Davies debutó en la novela con esta obra, primera parte de lo que acabó siendo la Trilogía de Salterton, y lo hizo con mano firme. Claro que no era ningún jovencito bisoño. Tenía 38 años, experiencia de sobra como escritor en otros ámbitos (teatro, crítica, ensayo) y, para qué engañarnos, muchísimo talento. Además tuvo la prudencia de no acometer una obra ambiciosa. Decidió debutar con una comedia elegante y ligera. Una historia sencilla sobre un hombrecito vestido de gris que decide poner algo de color en su vida.
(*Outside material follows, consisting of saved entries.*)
(** One turn of either loop. *)
Lemma loop_turn g w :
  writable dir P (files w) → P (stem g ++ py ".py") → cache_ok f w →
  (g ≠ f → tool_succeeds marimo dir g) →
  ∃ r w1,
    _convert_notebook_standalone marimo g (marimo_gallery_dir self) (memory self)
      (prepend_markdown self) (move_imports_to_top self) w = (Ok (g, r), w1) ∧
    r = (if decide (g = f) then None else Some (html_file dir g)) ∧
    writable dir P (files w1) ∧ cache_ok f w1.
Proof.
  intros Hok HP Hcache Hsucc. rewrite Hdir.
  pose proof Hok as [Hd Hno]. specialize (Hno _ HP).
  destruct (decide (g = f)) as [->|Hne].
  - destruct (standalone_fails dir f (memory self) (prepend_markdown self)
                (move_imports_to_top self) w Hd Hno Hcache Hfail)
      as (p & written & t & msg & logged & Ht & _ & _ & Hs).
    eexists _, _. split_and!; [exact Hs | done | | done].
    cbn [files]. destruct Ht as [(_ & -> & _)|(p1 & s & _ & _ & _ & -> & _)].
    + by apply writable_after_run, writable_delete.
    + by apply writable_after_run, writable_insert, writable_delete.
  - destruct (standalone_succeeds dir f g (memory self) (prepend_markdown self)
                (move_imports_to_top self) w Hne Hd Hno Hcache (Hsucc Hne))
      as (w1 & Hs & _ & Hc1 & Hok1).
    exists (Some (html_file dir g)), w1. split_and!; [done | done | by apply Hok1 | done].
Qed.

Lemma parallel_loop_spec batch acc w :
  writable dir P (files w) → cache_ok f w →
  (∀ g, g ∈ batch → P (stem g ++ py ".py")) →
  (∀ g, g ∈ batch → g ≠ f → tool_succeeds marimo dir g) →
  ∃ w1,
    parallel_loop marimo self batch acc w =
      (Ok (foldl (set_entry sub) acc (filter (λ g, g ≠ f) batch)), w1) ∧
    writable dir P (files w1) ∧ cache_ok f w1.
Proof.
  revert acc w. induction batch as [|g batch IH]; intros acc w Hok Hcache HP Hsucc.
  - by exists w.
  - destruct (loop_turn g w Hok) as (r & w1 & Hs & -> & Hok1 & Hc1);
      [apply HP; by left | done | |].
    { intros Hne. apply Hsucc; [by left | done]. }
    cbn [parallel_loop]. rewrite bind_run, Hs. cbv beta iota.
    rewrite bind_run. unfold lift. rewrite filter_cons.
    destruct (decide (g = f)) as [->|Hne].
    + rewrite decide_False by (by intros ?). cbn [record_converted].
      apply IH; [done..| |]; intros h Hh; [apply HP | apply Hsucc]; by right.
    + rewrite decide_True by done. rewrite record_converted_html.
      cbn [foldl]. apply IH; [done..| |]; intros h Hh; [apply HP | apply Hsucc]; by right.
Qed.
(** * csi_train_service: the journey decision pipeline of server.js

    A shallow embedding of the request handlers of the train delay
    protection backend ([POST /payouts], [POST /delay]) and of their helper
    functions ([decode], [checkTimeframe], [checkForRps],
    [retrieveArrivalDate], [retrieveDepartureDate], [calculateDelayMinutes]),
    together with the properties the specification states about them.
    The testing endpoints ([/delayOracleTesting], [/changeDelay],
    [/getDelay]) and the pure helpers of telegram.js ([format],
    [retrieveStops]) are embedded as well, with further properties of the
    handlers read off the code.

    Conventions of the embedding.
    - A JavaScript string is a [string] holding its UTF-8 bytes.  The only
      characters the code inspects (the separators [;] and [:], the letters
      of "bus", decimal digits) are ASCII, and a UTF-8 multi-byte sequence
      contains no ASCII byte, so splitting and searching on bytes agrees
      with splitting and searching on characters.
    - A plain JavaScript object is an association list in property
      (insertion) order: [JSON.stringify], [Object.keys] and [for .. in]
      all enumerate in that order.
    - A JavaScript number is [option Q]: [None] is NaN, and the finite
      doubles the handlers compute with are idealised as exact rationals.
    - A thrown exception is a result of its own ([Throw]); a handler that
      lets one escape answers nothing ([Uncaught]).
    - The [type] of a [/payouts] body is a string or absent in
      [payouts_body], on which most properties are stated; [payouts_request]
      lets it be any value of the parsed body, and the two handlers agree
      on a string or absent type.  In the same way the cache is a map in
      [post_payouts] and a store of any kind in [post_payouts_in]. *)

From Stdlib Require Import ZArith QArith Qround Qminmax Bool List Lia.
From Stdlib Require Import Ascii String DecimalString DecimalNat.
Import ListNotations.

Local Open Scope string_scope.
Local Open Scope list_scope.

(* ===================================================================== *)
(** ** Exceptions *)
(* ===================================================================== *)

Inductive exn : Type :=
| TypeError            (* property access or call on undefined, ... *)
| MissingData          (* [throw new Error('Missing Data')] *)
| UpstreamFailure.     (* a rejected [fetch] or a non-200 prediction *)

Inductive completion (A : Type) : Type :=
| Ok (a : A)
| Throw (e : exn).
Arguments Ok {A} a.
Arguments Throw {A} e.

Definition bind {A B : Type} (c : completion A) (k : A -> completion B)
  : completion B :=
  match c with
  | Ok a => k a
  | Throw e => Throw e
  end.

Notation "'let*' x ':=' c 'in' k" := (bind c (fun x => k))
  (at level 10, x name, c at level 100, k at level 200).

(* ===================================================================== *)
(** ** Strings *)
(* ===================================================================== *)

(** [s.split(sep)] for a one-character separator. *)
Fixpoint split (sep : ascii) (s : string) : list string :=
  match s with
  | EmptyString => [EmptyString]
  | String c rest =>
      if Ascii.eqb c sep then EmptyString :: split sep rest
      else match split sep rest with
           | [] => [String c EmptyString]
           | tok :: toks => String c tok :: toks
           end
  end.
(** * The rollup WebAssembly plugin (packages/wasm/src/index.ts)

    A shallow embedding of the plugin's [load] and [transform] hooks, of the
    Copy Registry ([copies]) they share, and of the runtime bootstrap
    [_loadWasmModule] that the plugin prepends to every bundle, together with
    the properties of the asset classification and of the bootstrap. *)

From Stdlib Require Import NArith ZArith Lia Ascii String.
From Stdlib.Strings Require Import Byte.
From stdpp Require Import base option list strings gmap.

Local Open Scope string_scope.

(** ** Byte buffers and JavaScript text

    A Node [Buffer] is a list of bytes.  A JavaScript string is a sequence of
    16-bit code units; the text that [load] hands to the bundler is kept as
    the list of its code units, since what matters is what each unit holds.
    Paths, options and emitted source are ordinary strings. *)

Abbreviation buffer := (list byte).
Abbreviation jsstring := (list N).

Module BinaryText.

(** [buffer.toString('binary')]: one code unit per byte, the byte's value. *)
Definition toString_binary (b : buffer) : jsstring := map Byte.to_N b.

(** The low eight bits of a code unit, as a byte. *)
Definition low_byte (c : N) : byte :=
  default x00 (Byte.of_N (N.land c 255)).

(** [Buffer.from(code, 'binary')]: one byte per code unit, higher bits
    dropped. *)
Definition Buffer_from_binary (s : jsstring) : buffer := map low_byte s.

End BinaryText.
Desde que lo editó Libros del Asteroide, una de mis recomendaciones preferidas es El quinto en discordia. Fue lo primero que leí de Robertson Davies y uno de los libros más redondos que han aparecido por aquí en los últimos años. La historia de A merced de la tempestad no tiene el mismo nivel, pero leer a Davies es siempre un placer, porque su prosa alcanza un equilibrio casi milagroso entre riqueza y fluidez. Mejor dicho: la fluidez, en este caso, es fruto precisamente de la riqueza de la prosa y del talento de Davies para administrarla. Con el canadiense no cabe hablar de frases cortas o frases largas; cada una de sus frases tiene la medida y la cadencia necesarias para no llamar la atención.